This last week, following the release of version 2.2 of yt, I spent a bit of time looking at speed improvements. There were several places that the code was unacceptably slow:
- 1D profiles (as noted in our method paper, even)
- Ghost-zone generation
- RAMSES grid data loading
The first of these was relatively easy to fix. In the past, 1D profiles (unlike 2D profiles) were calculated using pure-python mechanisms; numpy was used for digitization, then inverse binning was conducted by the numpy ‘where’ command, and these binnings were used to generate the overall histogram. However, with 2D and 3D profiles, we used specialized C code written expressly for our purposes. This last week I found myself waiting for profiles for too long, and I wrote a specialized C function that conducted binning in one-dimensions. This sped up my profiling code by a factor of 3-4, depending on the specific field being profiled.

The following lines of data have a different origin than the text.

(** * quick-nas: path sandbox, folder summaries, hook chain and plugin host

  A shallow embedding of [server.js] (validatePath, getFolderMetadata and
  the listing handler of GET /api/files) and of [lib/PluginManager.js]
  (loadPlugins, loadPlugin, validatePlugin, registerHook, addRoute,
  executeHook, getPluginInfo), with the properties the specification
  states about them. *)

From Stdlib Require Import ZArith Ascii String List Bool Lia Sorted.
From stdpp Require Import base option list strings gmap.

Local Open Scope string_scope.

(** ** JavaScript string primitives used by the sources *)

Module JsString.

Definition slash : ascii := "/"%char.

Definition is_slash (c : ascii) : bool := Ascii.eqb c slash.

(** [s.startsWith(p)] *)
Definition startsWith (s p : string) : bool := String.prefix p s.

(** [s.includes(p)]: [p] occurs somewhere in [s]. *)
Fixpoint includes (s p : string) : bool :=
  startsWith s p ||
  match s with
  | EmptyString => false
  | String _ s' => includes s' p
  end.

(** [s.split('/')]: never empty, [''.split('/')] is [['']]. *)
Fixpoint split_slash (s : string) : list string :=
  match s with
  | EmptyString => [EmptyString]
  | String c s' =>
      if is_slash c then EmptyString :: split_slash s'
      else match split_slash s' with
           | seg :: segs => String c seg :: segs
           | [] => [String c EmptyString]
           end
  end.

(** [segs.join('/')] *)
Fixpoint join_slash (segs : list string) : string :=
  match segs with
  | [] => EmptyString
  | [seg] => seg
  | seg :: rest => seg ++ String slash (join_slash rest)
  end.

(** The leading run of slashes removed: the [^\/+] alternative. *)
Fixpoint drop_leading_slashes (s : string) : string :=
  match s with
  | String c s' => if is_slash c then drop_leading_slashes s' else s
  | EmptyString => EmptyString
  end.

(** The trailing run of slashes removed: the [\/+$] alternative. *)
Fixpoint drop_trailing_slashes (s : string) : string :=
  match s with
  | EmptyString => EmptyString
  | String c s' =>
      match drop_trailing_slashes s' with
      | EmptyString => if is_slash c then EmptyString else String c EmptyString
      | rest => String c rest
      end
  end.

(** [s.replace(/^\/+|\/+$/g, '')] *)
Definition strip_slashes (s : string) : string :=
  drop_trailing_slashes (drop_leading_slashes s).

(** [s.charCodeAt(s.length - 1) === CHAR_FORWARD_SLASH] *)
Fixpoint ends_with_slash (s : string) : bool :=
  match s with
  | EmptyString => false
  | String c EmptyString => is_slash c
  | String _ s' => ends_with_slash s'
  end.

(** No slash occurs in [s]. *)
Fixpoint slash_free (s : string) : bool :=
  match s with
  | EmptyString => true
  | String c s' => negb (is_slash c) && slash_free s'
  end.

End JsString.

(** ** Node's [path] module, POSIX flavour (the server runs on Linux)

  [path.isAbsolute], [path.normalize] and [path.join] as Node documents
  them: a path is cut at its slashes, empty and [.] segments are dropped,
  a [..] segment removes the segment before it (at the root of an absolute
  path it is dropped, in front of a relative path it is kept), and a
  trailing slash is preserved. *)

Module NodePath.
Import JsString.

Definition isAbsolute (p : string) : bool :=
  match p with
  | String c _ => is_slash c
  | EmptyString => false
  end.

(** One segment pushed on the segments kept so far (most recent first). *)
Definition normalize_step (allowAboveRoot : bool) (kept : list string) (seg : string)
  : list string :=
  if String.eqb seg "" || String.eqb seg "." then kept
  else if String.eqb seg ".." then
    match kept with
    | top :: below =>
        if String.eqb top ".." then seg :: kept else below
    | [] => if allowAboveRoot then [seg] else []
    end
  else seg :: kept.

Definition normalize_from (allowAboveRoot : bool) (kept segs : list string) : list string :=
  fold_left (normalize_step allowAboveRoot) segs kept.

(** The segments [normalizeString] keeps, first segment first. *)
Definition normalizeSegments (allowAboveRoot : bool) (segs : list string) : list string :=
  rev (normalize_from allowAboveRoot [] segs).

Definition normalize (p : string) : string :=
  if String.eqb p "" then "."
  else
    let absolute := isAbsolute p in
    let trailing := ends_with_slash p in
    let body := join_slash (normalizeSegments (negb absolute) (split_slash p)) in
    if String.eqb body "" then
      if absolute then "/" else if trailing then "./" else "."
    else
      let body := if trailing then body ++ "/" else body in
      if absolute then "/" ++ body else body.

(** [path.join(a, b)]: empty arguments are skipped. *)
Definition join (a b : string) : string :=
  if String.eqb a "" then
    if String.eqb b "" then "." else normalize b
  else if String.eqb b "" then normalize a
  else normalize (a ++ "/" ++ b).

(** The canonical segment sequence of a path: the directories one walks
    through from the root (or from the working directory). *)
Definition segments (p : string) : list string :=
  normalizeSegments (negb (isAbsolute p)) (split_slash p).

(** The segments as written: what stands between the slashes. *)
Definition written_segments (p : string) : list string :=
  List.filter (fun seg => negb (String.eqb seg "")) (split_slash p).

(** Segments that survive normalisation when no [..] is around. *)
Definition proper_segment (seg : string) : bool :=
  negb (String.eqb seg "" || String.eqb seg ".").

(** What a normalised absolute path is made of. *)
Definition plain_segment (seg : string) : Prop :=
  proper_segment seg = true /\ seg <> ".." /\ slash_free seg = true.

(** The path that [path.join] is asked to normalise. *)
Definition joined (root cleaned : string) : string :=
  if String.eqb cleaned "" then root else root ++ "/" ++ cleaned.

End NodePath.

(** ** server.js: validatePath *)

Module PathSandbox.
Import JsString NodePath.

Inductive path_error :=
| Invalid_path                     (* Error('Invalid path') *)
| Path_outside_storage_directory.  (* Error('Path outside storage directory') *)

Definition validatePath (UPLOAD_DIR userPath : string) : path_error + string :=
  if String.eqb userPath "" || String.eqb userPath "/" then inr UPLOAD_DIR
  else
    let cleaned := strip_slashes userPath in
    if includes cleaned ".." || isAbsolute cleaned then inl Invalid_path
    else
      let fullPath := join UPLOAD_DIR cleaned in
      if negb (startsWith fullPath UPLOAD_DIR) then inl Path_outside_storage_directory
      else inr fullPath.

(** A root written the way [path.resolve] prints it: [/] followed by its
    own segments, no trailing slash, nothing to normalise. *)
Definition resolved_root (root : string) : bool :=
  String.eqb root ("/" ++ join_slash (segments root)).

End PathSandbox.

(** ** JavaScript Numbers that hold integers *)

Module JsNumber.

(** The double nearest to the integer [z], ties to even. Every integer of
    magnitude below 2^53 is a double; above, a double keeps 53 significant
    bits, so its unit in the last place is [2 ^ (log2 |z| - 52)]. (The
    magnitudes met here stay far below 2^1024, where doubles end.) *)
Definition round_to_double (z : Z) : Z :=
  let magnitude := Z.abs z in
  if (magnitude <? 2 ^ 53)%Z then z
  else
    let ulp := (2 ^ (Z.log2 magnitude - 52))%Z in
    let q := (magnitude / ulp)%Z in
    let r := (magnitude mod ulp)%Z in
    let q' := if (2 * r <? ulp)%Z then q
              else if (ulp <? 2 * r)%Z then (q + 1)%Z
              else if Z.even q then q else (q + 1)%Z in
    (Z.sgn z * (q' * ulp))%Z.

(** [a + b] on two Numbers that hold integers: the exact sum, rounded. *)
Definition number_add (a b : Z) : Z := round_to_double (a + b).

End JsNumber.

(** ** server.js: getFolderMetadata and the listing of GET /api/files *)

Module FolderSummarizer.
Import JsNumber.

(** What [fs.stat] and [fs.readdir] can fail with. *)
Inductive fs_error := ENOENT | EACCES | ENOTDIR.

(** [fs.Stats], the fields the server reads. [size] is a Number holding
    an integer (a byte count); adding sizes is [number_add]. *)
Record stats := { st_size : Z; st_mtime : Z; st_isDirectory : bool }.

(** The tree below a path, as [fs.stat] and [fs.readdir] show it. A
    directory has a size of its own (what [stat] reports for it); its
    entries may be unreadable. [Broken] is an entry [stat] fails on (a
    dangling link, a permission). *)
#[warnings="-register-all"] Inductive node :=
| File (size mtime : Z)
| Directory (size mtime : Z) (entries : fs_error + list (string * node))
| Broken (e : fs_error).

Definition stat (n : node) : fs_error + stats :=
  match n with
  | File size mtime => inr {| st_size := size; st_mtime := mtime; st_isDirectory := false |}
  | Directory size mtime _ =>
      inr {| st_size := size; st_mtime := mtime; st_isDirectory := true |}
  | Broken e => inl e
  end.

Definition readdir (n : node) : fs_error + list (string * node) :=
  match n with
  | File _ _ => inl ENOTDIR
  | Directory _ _ entries => entries
  | Broken e => inl e
  end.
(* ===== verification/_CoqProject ===== *)
-Q . S2P
Prelude.v
Keep.v
LibString.v
LibMem.v
Filesystem.v
KState.v
Paging.v
PortIO.v
Screen.v
Switch.v
Keyboard.v
Frame.v
Terminal.v
Syscall.v
FdTable.v
Process.v
Halt.v
Exec.v
Scheduler.v
ProcTree.v
Interrupts.v
Boot.v
Startup.v
Photo.v
Bmp.v
WorldData.v
World.v
Layout.v
WorldInv.v
Effects.v
Quest.v
Build.v
Story.v
Input.v
Adventure.v
Draw.v
Vga.v
Text.v
Modex.v
TextMode.v
Picture.v
Gallery.v
Console.v
Cleanup.v
Shutdown.v
Tux.v
Missile.v
Support.v
Programs.v
Contract.v
Syserr.v
UserRuns.v
UserSpace.v
Userland.v
Lemma copy_dword edi esi s :
  0 ≤ edi → edi + 4 ≤ 4294967296 → 0 ≤ esi → esi + 4 ≤ 4294967296 →
  disjoint_ranges s edi esi 4 →
  (v ← load32 esi; store32 edi v) s = movsb 4 edi esi s.
Proof using All.
  intros H1 H2 H3 H4 Hd. cbn [movsb].
  rewrite (u32_small (edi + 1)), (u32_small (esi + 1)) by (cint; lia).
  rewrite (u32_small (edi + 1 + 1)), (u32_small (esi + 1 + 1)) by (cint; lia).
  rewrite (u32_small (edi + 1 + 1 + 1)), (u32_small (esi + 1 + 1 + 1)) by (cint; lia).
  replace (edi + 1 + 1 + 1) with (edi + 3) by lia. replace (esi + 1 + 1 + 1) with (esi + 3) by lia.
  replace (edi + 1 + 1) with (edi + 2) by lia. replace (esi + 1 + 1) with (esi + 2) by lia.
  etrans; [|apply load4_store4].
  2: { intros d a Hin Hin' p Hp Hq.
       assert (∃ i, 0 ≤ i < 4 ∧ d = edi + i) as (i&Hi&->).
       { rewrite !list_elem_of_In in Hin. cbn in Hin.
         destruct Hin as [<-|[<-|[<-|[<-|[]]]]]; [exists 0|exists 1|exists 2|exists 3]; lia. }
       assert (∃ j, 0 ≤ j < 4 ∧ a = esi + j) as (j&Hj&->).
       { rewrite !list_elem_of_In in Hin'. cbn in Hin'.
         destruct Hin' as [<-|[<-|[<-|[<-|[]]]]]; [exists 0|exists 1|exists 2|exists 3]; lia. }
       by apply (Hd i j p). }
  unfold load32, store32. rewrite !u32_small by (cint; lia).
  rewrite bind_assoc. apply bind_cong. intros b0 ? [-> Hb0]%load8_inv.
  rewrite bind_assoc. apply bind_cong. intros b1 ? [-> Hb1]%load8_inv.
  rewrite bind_assoc. apply bind_cong. intros b2 ? [-> Hb2]%load8_inv.
  rewrite bind_assoc. apply bind_cong. intros b3 ? [-> Hb3]%load8_inv.
  rewrite bind_ret. destruct (dword_bytes b0 b1 b2 b3) as (->&->&->&->); try done.
  do 3 (apply bind_cong; intros [] ? _). unfold mbind, M_bind, skip.
  by destruct (store8 _ _ _) as [[[] ?]|].
Qed.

The second, ghost zone generation, was harder. To generated a ‘smoothed’ grid, interpolation is performed cascading down from the root grid to the final grid, allowing for a buffer region. This helps to avoid dangling nodes. Ideally, filling ghost zones would be easier and require less interpolation; however, as we do not restrict the characteristics of the mesh in such a way as to ease this, we have to use the most general case. I spent some time looking over the code, however, and realized that the most general method of interpolation was being used – which allowed for interpolation from a regular grid onto arbitrary shapes. After writing a specialized regular-grid to regular-grid interpolator (and ensuring consistency and identicality of results) I saw a speedup of a factor of about 2.5-3 in generating ghost zones; this has applications from volume rendering to finite differencing and so on.
Finally, in the past, RAMSES grids following regridding were allowed to cross domains (i.e., processor files.) By rewriting the regridding process to only allow regrids to exist within a single domain, I was able to speed up the process of loading data, allowing it to preload data for things like projections, as well. Next this will be used as a load balancer, and it will also ease the process of loading particles from disk. I am optimistic that this will also enable faster, more specific read times to bring down peak memory usage.
Hopefully over the next few months more optimization can be conducted.
If you want to test out how long something takes, particularly if it’s a
long-running task, I recommend using
pyprof2html, which you can
pip install pyprof2html. Then run a profiling code:
$ python2.7 -m cProfile -o my_slow_script.cprof my_slow_script.py $ pyprof2html my_slow_script.cprof
This will create a directory called ‘html’, which has a nice presentation of where things are slow. If you send the .cprof file to the mailing list, we can take a look, too, and see if there are some obvious places to speed things up.